The longest journey starts with a single step

September 29, 2011 by · 11 Comments
Filed under: The RSA, Uncategorized 

Regular listeners to the Moral Maze(hi Mum) will spot the connection between Michael Buerk and David Aaronovitch. The former has been the long-time presenter and chair of the programme, the latter was a very accomplished stand-in earlier this year. But this week there is another connection – immigration and jobs.

Today in The Times, Aaronovitch is fighting a brave rear guard action against the widespread but erroneous view that immigration creates unemployment and drives down wages. Given how many people – the latest being Ed Miliband – seem to have bought the ‘immigration is bad for the poor’ line, David’s determination to base his opinions on the actual statistics is an example – to misquote TH Huxley – of slaying a seductive hypothesis with an ugly fact.

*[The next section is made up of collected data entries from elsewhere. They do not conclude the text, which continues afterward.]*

(* ===== verification/CypherOps.v ===== *)
(** * Operators of expressions (acetone-cypher/src/exec/eval.rs)

    The operators of an expression on values that are already there.  What the
    platform's libraries decide about text and powers is the class [Std]. *)
From Stdlib Require Import SpecFloat.
From S2P Require Import Prelude Keys Model Canonical CypherValue CypherExpr CypherSource Governor.
Open Scope Z_scope.

(** Rust's standard library: [Debug] of a stored value and of a string,
    [Display] and parsing of a float, [powf], Unicode case. *)
Class Std := {
  std_debug_value : Value -> bytes;
  std_debug_string : bytes -> bytes;
  std_display_float : spec_float -> bytes;
  std_powf : spec_float -> spec_float -> spec_float;
  std_parse_float : bytes -> option spec_float;
  std_to_uppercase : bytes -> bytes;
  std_to_lowercase : bytes -> bytes }.

(** ** Text of values *)

Definition join (separator : bytes) (parts : list bytes) : bytes :=
  match parts with [] => [] | p :: parts => p ++ concat (List.map (fun q => separator ++ q) parts) end.

Definition bool_text (b : bool) : bytes := if b then text "true" else text "false".

Section ops.
Context {W : Type} `{!Effects W} `{!Std}.
Abbreviation M := (st W ExecError).

Fixpoint value_format (v : value) : bytes :=
  match v with
  | CNull => text "null"
  | CBool b => bool_text b
  | CInt n => decimal n
  | CFloat x => std_display_float x
  | CString s => std_debug_string s
  | CList items => text "[" ++ join (text ", ") (List.map value_format items) ++ text "]"
  | CMap entries => text "{" ++ join (text ", ") (List.map (fun e => std_debug_string e.1 ++ text ": " ++ value_format e.2) entries) ++ text "}"
  | CNode n => text "node(" ++ join (text ":") (List.map std_debug_string (nv_labels n)) ++ text ")"
  | CRel r => text "relationship(" ++ std_debug_string (rv_type r) ++ text ")"
  | CPath _ rels => text "path(length " ++ decimal (zlen rels) ++ text ")"
  | CStored mv => std_debug_string (render_stored std_debug_value mv)
  end.

Abbreviation decay := (decayed std_debug_value).
Abbreviation veq3 := (eq3 std_debug_value).
Abbreviation vcmp3 := (cmp3 std_debug_value).

(** ** Three-valued logic *)

Definition truth (v : value) (span : Span) : result ExecError Ternary :=
  match v with
  | CBool b => Ok (Some b)
  | CNull => Ok None
  | other => Err (XType (got "expected a boolean, got " other) span)
  end.

Definition ternary_to_value (t : Ternary) : value := match t with Some b => CBool b | None => CNull end.

Definition is_logical (op : BinaryOp) : bool := match op with OpAnd | OpOr | OpXor => true | _ => false end.

Definition logic (op : BinaryOp) (a b : Ternary) : Ternary :=
  match op with
  | OpAnd => match a, b with Some false, _ | _, Some false => Some false | Some true, Some true => Some true | _, _ => None end
  | OpOr => match a, b with Some true, _ | _, Some true => Some true | Some false, Some false => Some false | _, _ => None end
  | OpXor => match a, b with Some a, Some b => Some (xorb a b) | _, _ => None end
  | _ => None
  end.

(** ** Arithmetic *)

(** The result of a checked [i64] operation. *)
Definition checked (n : Z) (span : Span) : result ExecError value :=
  if (- 2 ^ 63 <=? n) && (n <? 2 ^ 63) then Ok (CInt n) else Err (XOverflow span).

Definition unary (op : UnaryOp) (v : value) (span : Span) : result ExecError value :=
  match op with
  | OpNot => let? t := truth v span in Ok (ternary_to_value (option_map negb t))
  | OpMinus =>
    match v with
    | CNull => Ok CNull
    | CInt n => checked (- n) span
    | CFloat x => Ok (CFloat (SFopp x))
    | other => Err (XType (got "cannot negate " other) span)
    end
  | OpPlus =>
    match v with
    | CNull | CInt _ | CFloat _ => Ok v
    | other => Err (XType (got "cannot apply unary + to " other) span)
    end
  end.

(** [x % y]: the exact remainder, with the sign of [x]. *)
Definition f64_rem (x y : spec_float) : spec_float :=
  match x, y with
  | S754_nan, _ | _, S754_nan | S754_infinity _, _ | _, S754_zero _ => S754_nan
  | _, S754_infinity _ | S754_zero _, _ => x
  | S754_finite sx mx ex, S754_finite _ my ey =>
    let e := Z.min ex ey in
    let r := (Zpos mx * 2 ^ (ex - e)) mod (Zpos my * 2 ^ (ey - e)) in
    binary_normalize prec emax (if sx then - r else r) e sx
  end.

Definition two_types (message middle : string) (a b : value) : bytes :=
  text message ++ text (type_name a) ++ text middle ++ text (type_name b).

Definition arith (a b : value) (span : Span) (int_op : Z -> Z -> Z) (float_op : spec_float -> spec_float -> spec_float) : result ExecError value :=
  match a, b with
  | CNull, _ | _, CNull => Ok CNull
  | CInt a, CInt b => checked (int_op a b) span
  | CInt a, CFloat b => Ok (CFloat (float_op (f64_of_i64 a) b))
  | CFloat a, CInt b => Ok (CFloat (float_op a (f64_of_i64 b)))
  | CFloat a, CFloat b => Ok (CFloat (float_op a b))
  | a, b => Err (XType (two_types "arithmetic needs numbers, got " " and " a b) span)
  end.

Definition divide (a b : value) (span : Span) : result ExecError value :=
  match a, b with
  | CInt _, CInt 0 => Err (XDivisionByZero span)
  | CInt x, CInt y => checked (Z.quot x y) span
  | _, _ => arith a b span Z.quot (SFdiv prec emax)
  end.

(** [i64::checked_rem] refuses the one division that overflows. *)
Definition modulo (a b : value) (span : Span) : result ExecError value :=
  match a, b with
  | CInt _, CInt 0 => Err (XDivisionByZero span)
  | CInt x, CInt y => if (x =? - 2 ^ 63) && (y =? -1) then Err (XOverflow span) else Ok (CInt (Z.rem x y))
  | _, _ => arith a b span Z.rem f64_rem
  end.

Definition number (v : value) : option spec_float := match v with CInt n => Some (f64_of_i64 n) | CFloat x => Some x | _ => None end.

Definition power (a b : value) (span : Span) : result ExecError value :=
  match a, b with
  | CNull, _ | _, CNull => Ok CNull
  | a, b =>
    match number a, number b with
    | Some x, Some y => Ok (CFloat (std_powf x y))
    | _, _ => Err (XType (two_types "cannot raise " " to " a b) span)
    end
  end.

(** ** Lists and strings *)

Fixpoint membership_loop (needle : value) (items : list value) (saw_null : bool) : Ternary :=
  match items with
  | [] => if saw_null then None else Some false
  | item :: items =>
    match veq3 needle item with
    | Some true => Some true
    | None => membership_loop needle items true
    | Some false => membership_loop needle items saw_null
    end
  end.

Definition list_membership (needle haystack : value) (span : Span) : result ExecError value :=
  match haystack with
  | CNull => Ok CNull
  | CList items =>
    match membership_loop needle items (is_null needle && negb (match items with [] => true | _ => false end)) with
    | Some true => Ok (CBool true)
    | other => if is_null needle && (match items with [] => true | _ => false end) then Ok (CBool false) else Ok (ternary_to_value other)
    end
  | other => Err (XType (got "IN needs a list, got " other) span)
  end.

Definition string_pred (a b : value) (pred : bytes -> bytes -> bool) : value :=
  match a, b with CString a, CString b => CBool (pred a b) | _, _ => CNull end.

(** [s.starts_with(t)], [s.ends_with(t)], [s.contains(t)] *)
Fixpoint starts_with (s t : bytes) : bool :=
  match t, s with
  | [], _ => true
  | y :: t, x :: s => bool_decide (x = y) && starts_with s t
  | _ :: _, [] => false
  end.
Definition ends_with (s t : bytes) : bool := starts_with (rev s) (rev t).
Fixpoint str_contains (s t : bytes) : bool := starts_with s t || match s with [] => false | _ :: s => str_contains s t end.

Definition or_null (o : option value) : value := match o with Some v => v | None => CNull end.

Definition property_access (base : value) (key : bytes) (span : Span) : result ExecError value :=
  match base with
  | CNull => Ok CNull
  | CNode n => Ok (or_null (map_get (nv_properties n) key))
  | CRel r => Ok (or_null (map_get (rv_properties r) key))
  | CMap m => Ok (or_null (map_get m key))
  | other => Err (XType (got "cannot access property on " other) span)
  end.

Definition index_access (base index : value) (span : Span) : result ExecError value :=
  match base, index with
  | CNull, _ | _, CNull => Ok CNull
  | CList items, CInt i =>
    let len := zlen items in
    let at_ := if i <? 0 then i + len else i in
    if (at_ <? 0) || (len <=? at_) then Ok CNull else Ok (or_null (items !! Z.to_nat at_))
  | CMap m, CString key => Ok (or_null (map_get m key))
  | CNode n, CString key => Ok (or_null (map_get (nv_properties n) key))
  | CRel r, CString key => Ok (or_null (map_get (rv_properties r) key))
  | CList _, other => Err (XType (got "list index must be an integer, got " other) span)
  | base, _ => Err (XType (got "cannot index " base) span)
  end.

(** A bound of a slice: none is the default, null makes the slice null. *)
Definition slice_bound (bound : option value) (default len : Z) (span : Span) : result ExecError (option Z) :=
  match bound with
  | None => Ok (Some default)
  | Some CNull => Ok None
  | Some (CInt i) => Ok (Some (Z.min (Z.max (if i <? 0 then i + len else i) 0) len))
  | Some other => Err (XType (got "slice bound must be an integer, got " other) span)
  end.

Definition slice_access (base : value) (from to : option value) (span : Span) : result ExecError value :=
  match base with
  | CNull => Ok CNull
  | CList items =>
    let len := zlen items in
    let? start := slice_bound from 0 len span in
    match start with
    | None => Ok CNull
    | Some start =>
      let? finish := slice_bound to len len span in
      match finish with
      | None => Ok CNull
      | Some finish =>
        if finish <=? start then Ok (CList [])
        else Ok (CList (take (Z.to_nat (finish - start)) (drop (Z.to_nat start) items)))
      end
    end
  | other => Err (XType (got "cannot slice " other) span)
  end.

(** ** Construction *)

Definition ensure_nestable (v : value) (span : Span) : result ExecError unit :=
  if nesting_exceeds v (MAX_VALUE_DEPTH - 1) then Err (XResourceExceeded ValueDepth span) else Ok tt.

Definition format_float (x : spec_float) : bytes :=
  match x with
  | S754_nan => text "NaN"
  | S754_infinity s => if s then text "-Infinity" else text "Infinity"
  | x =>
    match f64_integer x with
    | Some n =>
      if Z.abs n <? 10 ^ 15
      then (if match x with S754_zero s | S754_finite s _ _ => s | _ => false end then text "-" else []) ++ decimal (Z.abs n) ++ text ".0"
      else std_display_float x
    | None => std_display_float x
    end
  end.

(** The size of what [+] builds is charged before it is built. *)
Definition add (a b : value) (span : Span) : M value :=
  let concat (s t : bytes) : M value := let! _ := e_collection (zlen s + zlen t) in st_ret (CString (s ++ t)) in
  match a, b with
  | CNull, _ | _, CNull => st_ret CNull
  | CInt a, CInt b => st_of (checked (a + b) span)
  | CInt a, CFloat b => st_ret (CFloat (SFadd prec emax (f64_of_i64 a) b))
  | CFloat a, CInt b => st_ret (CFloat (SFadd prec emax a (f64_of_i64 b)))
  | CFloat a, CFloat b => st_ret (CFloat (SFadd prec emax a b))
  | CString a, CString b => concat a b
  | CString a, CInt b => concat a (decimal b)
  | CString a, CFloat b => concat a (format_float b)
  | CInt a, CString b => concat (decimal a) b
  | CFloat a, CString b => concat (format_float a) b
  | CList a, CList b => let! _ := e_collection (zlen a + zlen b) in st_ret (CList (a ++ b))
  | CList a, b =>
    let! _ := e_collection (zlen a + 1) in
    let! _ := st_of (ensure_nestable b span) in st_ret (CList (a ++ [b]))
  | a, CList b =>
    let! _ := e_collection (zlen b + 1) in
    let! _ := st_of (ensure_nestable a span) in st_ret (CList (a :: b))
  | a, b => st_fail (XType (two_types "cannot add " " and " a b) span)
  end.

(** ** Comparison *)

Definition is_number (v : value) : bool := match v with CInt _ | CFloat _ => true | _ => false end.
Definition is_nan_value (v : value) : bool := match v with CFloat x => f64_nan x | _ => false end.
Definition nan_comparison (a b : value) : bool := is_number a && is_number b && (is_nan_value a || is_nan_value b).

(** An ordering operator: on a NaN false, else by [cmp3]. *)
Definition compare_op (a b : value) (test : comparison -> bool) : value :=
  if nan_comparison a b then CBool false else ternary_to_value (option_map test (vcmp3 a b)).

Definition is_lt (c : comparison) : bool := match c with Lt => true | _ => false end.
Definition is_le (c : comparison) : bool := match c with Gt => false | _ => true end.
Definition is_gt (c : comparison) : bool := match c with Gt => true | _ => false end.
Definition is_ge (c : comparison) : bool := match c with Lt => false | _ => true end.

Definition binary (op : BinaryOp) (a b : value) (span : Span) : M value :=
  match op with
  | OpEq => st_ret (ternary_to_value (veq3 a b))
  | OpNe => st_ret (ternary_to_value (option_map negb (veq3 a b)))
  | OpLt => st_ret (compare_op a b is_lt)
  | OpLe => st_ret (compare_op a b is_le)
  | OpGt => st_ret (compare_op a b is_gt)
  | OpGe => st_ret (compare_op a b is_ge)
  | OpAdd => add a b span
  | OpSub => st_of (arith a b span Z.sub (SFsub prec emax))
  | OpMul => st_of (arith a b span Z.mul (SFmul prec emax))
  | OpDiv => st_of (divide a b span)
  | OpMod => st_of (modulo a b span)
  | OpPow => st_of (power a b span)
  | OpIn => st_of (list_membership a b span)
  | OpStartsWith => st_ret (string_pred a b starts_with)
  | OpEndsWith => st_ret (string_pred a b ends_with)
  | OpContains => st_ret (string_pred a b str_contains)
  | OpRegexMatch => st_fail (XUnsupported "regular expressions" span)
  | OpAnd | OpOr | OpXor => st_fail XFuel
  end.

(** ** Quantifiers *)

(** From the numbers of elements whose predicate is true, false and null. *)
Definition quantified (kind : QuantifierKind) (t f n : nat) : value :=
  match kind with
  | QAny => if (1 <=? t)%nat then CBool true else if (1 <=? n)%nat then CNull else CBool false
  | QAll => if (1 <=? f)%nat then CBool false else if (1 <=? n)%nat then CNull else CBool true
  | QNone => if (1 <=? t)%nat then CBool false else if (1 <=? n)%nat then CNull else CBool true
  | QSingle =>
    if (t =? 1)%nat && (n =? 0)%nat then CBool true
    else if (2 <=? t)%nat || ((t =? 0)%nat && (n =? 0)%nat) then CBool false
    else CNull
  end.
End ops.
Lemma settles_merge_clause rows p oc om g : creatable p -> over_finite g ->
  settles_to (fun r => over_finite r.2) (fun w f => merge_clause w f parameters rows p oc om g).
Proof.
  intros Hp Hg. unfold merge_clause. refine (settles_fold_inv (fun r : list Row * MutableGraph => over_finite r.2) (fun w f '(out, g) row => _) rows ([], g) Hg _).
  intros [out g'] row _ Hg'. eapply settles_then; [apply settles_over; [done|]; intros ctx Hctx; by apply settles_path|]. intros [|m matched].
  - eapply settles_bind; [by apply settles_create_path|]. intros [row' g2] Hg2. eapply settles_bind; [by apply settles_set_items|].
    intros [row3 g3] Hg3. by apply settles_out.
  - refine (settles_fold_inv (fun r : list Row * MutableGraph => over_finite r.2) (fun w f '(out, g) state => _) (m :: matched) (out, g') Hg' _).
    intros [out2 g2] state _ Hg2. eapply settles_bind; [by apply settles_set_items|]. intros [row3 g3] Hg3. by apply settles_out.
Qed.

(** What the binder guarantees of a clause. *)
Definition clause_ok (c : BoundClause) : Prop :=
  match c with
  | ClCreate patterns => forall p, p ∈ patterns -> creatable p
  | ClMerge p _ _ => creatable p
  | ClCall procedure _ yields _ _ => is_Some (yield_positions procedure yields)
  | _ => True
  end.

Variable resolver : VersionResolver.
Variable procedures : ProcedureProvider.
Hypothesis Hat : forall refspec g, vr_at resolver refspec = Ok g -> finite g.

Last night after our Moral Maze conversation about the morality of bailing out the Greeks (or should that be bailing out the banks), Michael Buerk was telling me about a recent visit to Herefordshire. Knowing me to be a bleeding heart liberal, the great man was as circumspect as possible in asking why it is still the case that Eastern Europeans migrants are willing to take jobs which indigenous youth refuse (I imagine he might have posed the question in somewhat more forthright terms if his interlocutor had been my fellow Maze panellist, Michael Portillo).

From their different perspectives both David A and Michael B agree that the problem about unemployment in areas where there are jobs is more to do with the readiness and willingness of local people to work than the impact of migration.

Why is this? The political right’s argument will tend to focus on the failings of the unemployed and will prescribe a more authoritarian regime in terms of benefit conditionality. The left may point to low wages and the poverty traps created by reductions in the value of in-work benefits. There may be validity in both arguments.       

But I think other things are at play too. One might be what could be called the narrative of work. My suggestion to Michael Buerk was that Eastern Europeans may be willing to do tough work for low wages because they see this as part of a bigger life story. Perhaps their ambition is to settle in the UK or maybe to return to their mother country with enough money to set up their own business.   In contrast, young people with limited skills and expectations of career progression may see the choice as simply between being free to hang around on limited benefits (perhaps occasionally topped up occasionally by cash in hand odd jobs) versus the constraints and indignities of a menial job which only gives them a few pounds a week more spending money, by the time things like transport, uniform etc have been paid for. This is not to condone those who choose not to take opportunities but to suggest that motivation is not just a matter of proximate choice but also wider life narrative.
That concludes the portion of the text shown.